John Bergman, known along the coast as the “cannery man,” was the leading force in the rescue work. He had been sailing since the age of 15 from the ports of his native Germany. Late in 1869 he found his way to the pacific Northwest and the Columbia River. Later he moved south to operate the steamers Favorite, Lillian and Mischief on the Siuslaw River. At the time of the wreck of the Tacoma he was in Gardiner involved with salmon fishing and canning industry. In 1801 he was appointed keeper of the life saving station at the Umpqua River mouth, near the site of Fort Umpqua.
The Marshfield Sun praised him highly for his heroic work:
Mr. Bergman, of the Umpqua cannery, should rank among the bravest of the brave for his gallant conduct in rescuing the wrecked seamen of the ship Tacoma. He appeared to take command of the rescuers naturally, as is frequently the case where natural adaptation to command men asserts itself. Six times his boat was capsized in the surf, all hands washed ashore by the breakers, and every time he was ready to try again, at the imminent risk of his life, and then men obeyed him when they would no other. Two trips were necessary to the wreck, and many who are alive may thank the gallant Bergman.

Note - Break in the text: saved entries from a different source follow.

Lemma remove_loop_disk (remove_indices : list nat) :
  forall (count : nat) (w w' : world) (r : result nat),
  io_for (remove_one folder_path Image_files) remove_indices count w = (w', r) ->
  ((∃ c, r = Ok c)
   <-> deletable folder_path Image_files (disk w) remove_indices)
  ∧ ((∃ c, r = Ok c) ->
     disk w' = disk w ∖ list_to_set (paths_of remove_indices))
  ∧ disk w' ⊆ disk w
  ∧ disk w ∖ list_to_set (paths_of remove_indices) ⊆ disk w'
  ∧ (forall e, r = Raise e ->
       Forall (fun i => i < length Image_files) remove_indices ->
       e = FileNotFoundError).
Proof.
  induction remove_indices as [|i rem IH]; intros count w w' r.
  - intros [= <- <-]. simpl. rewrite difference_empty_L.
    split; [split; [intros; apply deletable_nil|by eauto]|]. done.
  - cbn [io_for]. unfold mbind at 1, io_bind at 1. rewrite remove_one_unfold.
    rewrite deletable_cons, fmap_cons, list_to_set_cons.
    destruct (Image_files !! i) as [name|] eqn:E.
    + apply lookup_lt_Some in E. case_decide as Hp.
      * intros Hrest. apply IH in Hrest as (Hiff & Heq & Hsub & Hkeep & Hexn).
        simpl in *. split; [rewrite Hiff; tauto|].
        split; [intros Hok; rewrite (Heq Hok); apply set_eq; intros x;
                rewrite !elem_of_difference, elem_of_union; tauto|].
        split; [intros x Hx; apply Hsub in Hx;
                by apply elem_of_difference in Hx as [? _]|].
        split; [|intros e He [_ Hr]%Forall_cons; by apply Hexn].
        intros x Hx. apply Hkeep. revert Hx.
        rewrite !elem_of_difference, elem_of_union. tauto.
      * intros [= <- <-]. simpl.
        split; [split; [by intros [c ?]|tauto]|].
        split; [by intros [c ?]|]. split; [done|].
        split; [|by intros e [= <-]].
        intros x. rewrite elem_of_difference. tauto.
    + apply lookup_ge_None in E. intros [= <- <-].
      split; [split; [by intros [c ?]|lia]|].
      split; [by intros [c ?]|]. split; [done|].
      split; [|intros e _ [Hi _]%Forall_cons; lia].
      intros x. rewrite elem_of_difference. tauto.
Qed.

Lemma remove_ids_disk (non_essential_data : dict (list nat)) :
  forall (w w' : world) (r : result ()),
  remove_ids folder_path non_essential_data Image_files w = (w', r) ->
  (r = Ok ()
   <-> deletable folder_path Image_files (disk w)
         (concat non_essential_data.*2))
  ∧ (r = Ok () ->
     disk w' = disk w ∖ list_to_set (paths_of (concat non_essential_data.*2)))
  ∧ disk w' ⊆ disk w
  ∧ disk w ∖ list_to_set (paths_of (concat non_essential_data.*2)) ⊆ disk w'
  ∧ (forall e, r = Raise e ->
       Forall (fun i => i < length Image_files)
         (concat non_essential_data.*2) ->
       e = FileNotFoundError).
Proof.
  unfold remove_ids.
  induction non_essential_data as [|[camera_id rem] d IH]; intros w w' r.
  - intros [= <- <-]. simpl. rewrite difference_empty_L.
    split; [split; [intros; apply deletable_nil|done]|]. done.
  - cbn [io_for]. unfold mbind at 1, io_bind at 1.
    unfold remove_camera at 1. unfold mbind at 1, io_bind at 1.
    change (concat ((camera_id, rem) :: d).*2) with (rem ++ concat d.*2).
    pose proof (deletable_app (disk w) rem (concat d.*2)) as Happ.
    rewrite fmap_app, list_to_set_app_L.
    destruct (io_for (remove_one folder_path Image_files) rem 0 w)
      as [w1 [c|e1]] eqn:E1;
      apply remove_loop_disk in E1 as (Hiff1 & Heq1 & Hsub1 & Hkeep1 & Hexn1).
    + assert (Hok1 : ∃ c0 : nat, Ok c = Ok c0) by eauto.
      specialize (Heq1 Hok1). apply Hiff1 in Hok1. unfold print. simpl.
      intros Hrest. apply IH in Hrest as (Hiff & Heq & Hsub & Hkeep & Hexn).
      simpl in *. rewrite Heq1 in *.
      split; [rewrite Hiff; tauto|].
      split; [intros Hok; rewrite (Heq Hok); apply set_eq; intros x;
              rewrite !elem_of_difference, elem_of_union; tauto|].
      split; [intros x Hx; apply Hsub in Hx;
              by apply elem_of_difference in Hx as [? _]|].
      split; [|intros e He [_ Hr]%Forall_app; by apply Hexn].
      intros x Hx. apply Hkeep. revert Hx.
      rewrite !elem_of_difference, elem_of_union. tauto.
    + intros [= <- <-].
      assert (Hno : ¬ deletable folder_path Image_files (disk w) rem).
      { intros Hd. apply Hiff1 in Hd as [c ?]. done. }
      split; [split; [done|tauto]|]. split; [done|]. split; [done|].
      split; [|intros e [= <-] [Hr _]%Forall_app; by apply Hexn1].
      intros x Hx. apply Hkeep1. revert Hx.
      rewrite !elem_of_difference, elem_of_union. tauto.
Qed.

(** X13.  The removal pass never creates a file and never deletes a file that
    is not listed: afterwards, whether the pass completed or raised, the
    existing paths are among those that existed before, and every path that
    existed before and is not the path of a listed index still exists.  When
    the pass completes, exactly the listed paths are gone. *)
Theorem removal_pass_disk_effect (non_essential_data : dict (list nat))
    (w w' : world) (r : result ()) :
  remove_ids folder_path non_essential_data Image_files w = (w', r) ->
  (forall path, path ∈ disk w' -> path ∈ disk w)
  ∧ (forall path, path ∈ disk w ->
       path ∉ paths_of (concat non_essential_data.*2) -> path ∈ disk w')
  ∧ (r = Ok () ->
     disk w' = disk w ∖ list_to_set (paths_of (concat non_essential_data.*2))).
Proof.
  intros Hrun. apply remove_ids_disk in Hrun as (_ & Heq & Hsub & Hkeep & _).
  split; [intros p Hp; by apply Hsub|]. split; [|done].
  intros p Hp Hnot. apply Hkeep, elem_of_difference. split; [done|].
  by rewrite elem_of_list_to_set.
Qed.
(** * pf-status-relay: the PF entity, its monitoring loop and the registry

    A shallow embedding of [pkg/lacp/pf.go] and [pkg/lacp/interface.go].

    - Go [int], [uint8], [uint32] values are [Z]; the constants of the
      vendored netlink package keep their numeric values.
    - A call into netlink is a question to the environment: every function
      takes the answers ([Netlink]) as an argument.
    - Everything a function does to the outside (log entries, VF state
      writes, context cancellation, channel operations, goroutine spawns) is
      recorded, in program order, in a list of [Event]s.
    - A Go function may return, panic, or block for ever: [Outcome].
    - The helpers [isProtocolUp] and [IsFastRate] live in a file of the
      package that is not part of the sources at hand, and [BondSlave] is a
      type of the vendored library: the three are section variables. *)

From stdpp Require Import base gmap list strings pretty.

(** ** Logging ([pkg/log], a [slog] JSON logger) *)

Module log.

Inductive Level := LevelDebug | LevelInfo | LevelWarn | LevelError.

(** The value of a key/value attribute of a log call. *)
Inductive Value :=
| VString (s : string)
| VInt (n : Z)
| VError (err : string).

Record Entry := mkEntry {
  level : Level;
  msg : string;
  attrs : list (string * Value)
}.

Definition Debug := mkEntry LevelDebug.
Definition Info := mkEntry LevelInfo.
Definition Warn := mkEntry LevelWarn.
Definition Error := mkEntry LevelError.

Definition level_eqb (a b : Level) : bool :=
  match a, b with
  | LevelDebug, LevelDebug | LevelInfo, LevelInfo
  | LevelWarn, LevelWarn | LevelError, LevelError => true
  | _, _ => false
  end.

End log.

(** ** The part of [github.com/vishvananda/netlink] the package uses *)

Module netlink.

(** [LinkOperState] *)
Definition OperUp : Z := 6.

(** [BondMode] *)
Definition BOND_MODE_802_3AD : Z := 4.

(** VF link states *)
Definition VF_LINK_STATE_AUTO : Z := 0.
Definition VF_LINK_STATE_ENABLE : Z := 1.
Definition VF_LINK_STATE_DISABLE : Z := 2.

Record VfInfo := mkVfInfo {
  ID : Z;
  LinkState : Z
}.

Section Links.
Context {BondSlave : Type}.

(** The [LinkSlave] interface: a [*BondSlave] or a value of some other
    slave type (named by its [SlaveType]). *)
Inductive LinkSlave :=
| IsBondSlave (s : BondSlave)
| OtherSlave (slaveType : string).

Record LinkAttrs := mkLinkAttrs {
  Name : string;
  Index : Z;
  OperState : Z;
  MasterIndex : Z;
  Slave : option LinkSlave;
  Vfs : list VfInfo
}.

(** The dynamic type behind the [Link] interface. *)
Inductive LinkType :=
| Bond (Mode : Z)
| OtherLink (type : string).

Record Link := mkLink {
  Attrs : LinkAttrs;
  dyn : LinkType
}.

(** [(Link, error)] as returned by [LinkByIndex] and [LinkByName]. *)
Inductive LinkResult :=
| Found (l : Link)
| Failed (err : string).

(** The answers of the kernel to the calls of one step. *)
Record Netlink := mkNetlink {
  LinkByIndex : Z -> LinkResult;
  LinkByName : string -> LinkResult;
  (** [LinkSetVfState link vf state]: [None] is a nil error. *)
  LinkSetVfState : Z -> Z -> Z -> option string
}.
End Links.

Arguments LinkSlave : clear implicits.
Arguments LinkAttrs : clear implicits.
Arguments Link : clear implicits.
Arguments LinkResult : clear implicits.
Arguments Netlink : clear implicits.

End netlink.

(** ** What a call does and how it ends *)

Inductive Event :=
| Log (e : log.Entry)
| SetVfState (link vf state : Z)   (* a call of netlink.LinkSetVfState *)
| Spawn (pf : Z) (stop endChan : nat)   (* go func() { ... }() *)
| Cancel (c : nat)                 (* a call of a context.CancelFunc *)
| Recv (ch : nat)                  (* <-ch *)
| Send (ch : nat).                 (* ch <- struct{}{} *)

Inductive Outcome (A : Type) :=
| Returns (a : A)
| Panics (reason : string)
| Blocks.

Arguments Returns {A} a.
Arguments Panics {A} reason.
Arguments Blocks {A}.

Definition nil_dereference : string :=
  "invalid memory address or nil pointer dereference".
Definition interface_conversion : string :=
  "interface conversion: netlink.Link is not *netlink.Bond".

(** ** Package [lacp] *)

Module lacp.
Import netlink.

Record PF := mkPF {
  Name : string;
  Index : Z;
  OperState : Z;
  MasterIndex : Z;
  Monitoring : bool;
  ctx : option nat;
  cancel : option nat;
  endChan : option nat;
  pollingInterval : Z
}.

Section PFEntity.
Context {BondSlave : Type}.
#[local] Abbreviation Netlink := (netlink.Netlink BondSlave).

(** [fmt.Errorf] with the formats of [Inspect]. *)
Definition err_not_up : string := "link is not up".
Definition err_no_master : string := "no master interface associated".
Definition err_fetch_master (index : Z) (err : string) : string :=
  "failed to fetch master interface with index " +:+ pretty index
    +:+ ": " +:+ err.
Definition err_wrong_mode (name : string) : string :=
  "bond " +:+ name +:+ " does not have mode 802.3ad".

(** [func (p *PF) Inspect() error]: [Returns None] is a nil error. *)
Definition Inspect (nl : Netlink) (p : PF) : Outcome (option string) :=
  if negb (OperState p =? OperUp)%Z then Returns (Some err_not_up)
  else if (MasterIndex p =? 0)%Z then Returns (Some err_no_master)
  else
    match LinkByIndex nl (MasterIndex p) with
    | Failed err => Returns (Some (err_fetch_master (MasterIndex p) err))
    | Found bond =>
        (* bond.( *netlink.Bond ).Mode: a type assertion without the ok form *)
        match dyn bond with
        | OtherLink _ => Panics interface_conversion
        | Bond Mode =>
            if negb (Mode =? BOND_MODE_802_3AD)%Z
            then Returns (Some (err_wrong_mode (netlink.Name (Attrs bond))))
            else Returns None
        end
    end.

He was officially recognized for his efforts by the United States government on April 27, 1802, when he was awarded a gold life-saving medal of honor and a citation: “You were the first to the rescue and the last to quit the field of your heroism. But for your skill and indomitable leadership, seconded by the fidelity of your comrades, any if not all of the 18 to 20 people you saved would undoubtedly have lost their lives.”
John Bergman and others spent days after the rescue searching for the beaches for the bodies of those who had perished and helped in giving them a Christian burial. The shipmates that survived returned a year later to place the cypress tree at the common grave of their shipmates.
One hundred years later the large cypress tree, near the south end of Gardiner cemetery, continues to serve as a living memorial to the lost lives.